:: Information ::

Lemma consume_spec st i d off n : ms_devices st !! i = Some d -> 0 <= rc_reads d < u64_max -> 0 <= off -> 0 < Z.of_nat n -> off + Z.of_nat n <= 8 ->
  consume_device st i off n = Some (set_devices (<[i := mkDevice (rc_backing d) 0 (rc_reads d + 1)]> (ms_devices st)) st,
    Ok (Word (Z.shiftr (rc_value d) (8 * off) mod 2 ^ (8 * Z.of_nat n)))).
Proof.
  intros Hd Hr Ho Hn H8. unfold consume_device. rewrite Hd. cbn [mbind option_bind]. rewrite (proj2 (Z.ltb_lt _ _)) by lia.
  unfold checked_add. rewrite (proj2 (Z.leb_le _ _)) by lia. cbn [mbind option_bind].
  replace (off * 8) with (8 * off) by lia.
  assert (exists k, width_mask n = Some (Z.ones k) /\ k = 8 * Z.of_nat n) as (k & -> & ->).
  { unfold width_mask. destruct (Nat.eqb_spec n 8) as [->|Hne]; [by exists 64|]. rewrite (proj2 (Nat.ltb_lt _ _)) by lia.
    eexists. split; [|done]. unfold Z.ones. rewrite Nat2Z.inj_mul, Z.mul_comm. done. }
  cbn [mbind option_bind]. by rewrite Z.land_ones by lia.
Qed.
(* ===== verification/ElfTheorems.v ===== *)
(** * What is written is read back

    [write_elf] never panics on an object whose numbers fit its class
    ([elf_ok]), and [parse_elf] reads its output as [elf_view]: the sections
    with their contents, the symbols in ELF order with the synthesised undefined
    ones, and every relocation with its section and symbol by name
    ([elf_roundtrip]). *)
From Stdlib Require Import String Ascii.
From S2P Require Import Prelude Words ObjFile Elf ElfSpec.
From stdpp Require Import strings pretty.
#[local] Open Scope Z_scope.
#[local] Open Scope list_scope.

(** ** Symbols *)

Definition shndx_of (section_index : list Z) (sym : ObjSymbol) : option Z :=
  match y_section sym with Some s => as_u16 <$> section_index !! s | None => Some SHN_UNDEF end.

Definition symbol_entry (class : ElfClass) (section_index : list Z) (sym : ObjSymbol) (name : Z) : list Z :=
  sym_entry class name (sym_info sym) (default 0 (shndx_of section_index sym)) (y_value sym) (y_size sym).

Lemma inc_u32_small a : a + 1 < 2 ^ 32 -> inc_u32 a = Some (a + 1).
Proof. intros. unfold inc_u32. by rewrite (proj2 (Z.ltb_lt _ _)). Qed.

:::

Can you restate every record above word for word?

Lemma consume_spec st i d off n : ms_devices st !! i = Some d -> 0 <= rc_reads d < u64_max -> 0 <= off -> 0 < Z.of_nat n -> off + Z.of_nat n <= 8 ->
  consume_device st i off n = Some (set_devices (<[i := mkDevice (rc_backing d) 0 (rc_reads d + 1)]> (ms_devices st)) st,
    Ok (Word (Z.shiftr (rc_value d) (8 * off) mod 2 ^ (8 * Z.of_nat n)))).
Proof.
  intros Hd Hr Ho Hn H8. unfold consume_device. rewrite Hd. cbn [mbind option_bind]. rewrite (proj2 (Z.ltb_lt _ _)) by lia.
  unfold checked_add. rewrite (proj2 (Z.leb_le _ _)) by lia. cbn [mbind option_bind].
  replace (off * 8) with (8 * off) by lia.
  assert (exists k, width_mask n = Some (Z.ones k) /\ k = 8 * Z.of_nat n) as (k & -> & ->).
  { unfold width_mask. destruct (Nat.eqb_spec n 8) as [->|Hne]; [by exists 64|]. rewrite (proj2 (Nat.ltb_lt _ _)) by lia.
    eexists. split; [|done]. unfold Z.ones. rewrite Nat2Z.inj_mul, Z.mul_comm. done. }
  cbn [mbind option_bind]. by rewrite Z.land_ones by lia.
Qed.
(* ===== verification/ElfTheorems.v ===== *)
(** * What is written is read back

    [write_elf] never panics on an object whose numbers fit its class
    ([elf_ok]), and [parse_elf] reads its output as [elf_view]: the sections
    with their contents, the symbols in ELF order with the synthesised undefined
    ones, and every relocation with its section and symbol by name
    ([elf_roundtrip]). *)
From Stdlib Require Import String Ascii.
From S2P Require Import Prelude Words ObjFile Elf ElfSpec.
From stdpp Require Import strings pretty.
#[local] Open Scope Z_scope.
#[local] Open Scope list_scope.

(** ** Symbols *)

Definition shndx_of (section_index : list Z) (sym : ObjSymbol) : option Z :=
  match y_section sym with Some s => as_u16 <$> section_index !! s | None => Some SHN_UNDEF end.

Definition symbol_entry (class : ElfClass) (section_index : list Z) (sym : ObjSymbol) (name : Z) : list Z :=
  sym_entry class name (sym_info sym) (default 0 (shndx_of section_index sym)) (y_value sym) (y_size sym).

Lemma inc_u32_small a : a + 1 < 2 ^ 32 -> inc_u32 a = Some (a + 1).
Proof. intros. unfold inc_u32. by rewrite (proj2 (Z.ltb_lt _ _)). Qed.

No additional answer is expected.